BAP1 is a nuclear deubiquitinating enzyme that functions as a tumor suppressor via its role in DNA damage repair (1). Identification of a cutaneous melanoma with germline BAP1 mutation confirms the diagnosis of the BAP1 cancer syndrome. This is a rare autosomal dominant genetic syndrome typified by the development of mesotheliomas and uveal melanomas. Less commonly, cutaneous melanomas, various types of carcinomas – mostly from the kidney and gallbladder – sarcomas, and brain tumors can arise as well (2). The mechanism by which these seemingly disparate malignancies arise in the setting of a germline BAP1 mutation remains poorly understood. Nevertheless, it likely depends on multiple factors including the tissue in which the second BAP1 allele is inactivated, the mechanism of inactivation of the second BAP1 allele, the functional consequences of a particular BAP1 mutation, environmental exposures, and concurrent mutations (1). Nearly all carriers of germline BAP1 mutations develop at least one malignancy by age 55, and 18% develop cutaneous melanoma (3).

Patients with BAP1 cancer syndrome develop several, distinct, melanocytic neoplasms. These are raised, pink or tan, dome-shaped, benign lesions that have been referred to in the literature as “melanocytic BAP1-mutated atypical intradermal tumors/MBAITs” or “BAPomas” (2). Histologically, these lesions have large melanocytes with superficial and deep mitotic activity, leading them to be labeled “atypical Spitz tumors” given their resemblance to Spitz nevi (2). Nevertheless, MBAITs are molecularly distinct from true atypical Spitzoid neoplasms, with comparative genomic hybridization (CGH) revealing the former have genetic aberrations at chromosome 3p21 (BAP1 locus), whereas the latter show aberrations at 6q23, 6p25, 8q24, 9p21, and/or 11q13 that influence the risk of aggressive behavior (4). Rarely MBAITs can progress to melanoma, as was the case with our patient, in which case they are staged and treated identically to conventional melanoma.

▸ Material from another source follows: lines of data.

Definition insertRows (d : db) (docs : list DocumentLogEntry) (idx : list IndexWrite) (cs : ConflictStrategy)
    (shard : jsstr) : res db :=
  let! rows := insert_docs cs (documents d) (List.map (doc_row shard) docs) in
  Ok (with_log d rows (fold_left replace_idx (List.map (idx_row shard) idx) (indexes d))).

Definition write (d : db) (docs : list DocumentLogEntry) (idx : list IndexWrite) (cs : ConflictStrategy)
    (shardId : option jsstr) : res db :=
  insertRows d docs idx cs (default DEFAULT_SHARD shardId).

Definition maxTimestamp (d : db) : Z := default 0 (sql_max (List.map d_ts (documents d))).

Definition stamp_doc (ts : Z) (e : DocumentLogEntry) : DocumentLogEntry :=
  {| le_ts := ts; le_id := le_id e; le_value := le_value e; le_prev_ts := le_prev_ts e |}.
Definition stamp_idx (ts : Z) (w : IndexWrite) : IndexWrite := {| iw_ts := ts; iw_update := iw_update w |}.

(** A commit guard reads and writes the database through its querier, or throws. *)
Definition Guard : Type := db → list CommitGuardUnit → jsstr → res db.

Fixpoint commit_units (d : db) (units : list CommitUnit) (shard : jsstr) : res (db * list Z) :=
  match units with
  | [] => Ok (d, [])
  | u :: units' =>
      let commitTs := maxTimestamp d + 1 in
      let! d1 := insertRows d (List.map (stamp_doc commitTs) (cu_documents u))
                   (List.map (stamp_idx commitTs) (cu_indexUpdates u)) CSError shard in
      let! (d2, out) := commit_units d1 units' shard in
      Ok (d2, commitTs :: out)
  end.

There are no formal guidelines regarding screening patients with BAP1 cancer syndrome for the associated malignancies. These patients should consider undergoing ophthalmologic exam and chest/abdomen CT every 6–12 months to evaluate for uveal melanoma, mesothelioma, and renal cancer respectively (5). We recommend that these patients receive a comprehensive dermatologic examination every 3–12 months, or according to NCCN guidelines if they have a personal history of melanoma.

In the case described here, our patient’s melanoma was at least 8.5 mm thick, so he had a brain MRI and whole-body PET/CT that showed no evidence of metastasis. He underwent wide local excision (WLE) with a sentinel lymph node biopsy (SLNB) that showed no metastasis. Baseline ophthalmologic exam was normal. Chest/abdomen/pelvis CT showed no sign of solid organ malignancy. Follow-up dermatologic exams revealed several skin-colored, dome-shaped, papules (i.e. MBAITs) that were subsequently excised. Unfortunately another cutaneous melanoma was found and he recently underwent another WLE with SLNB.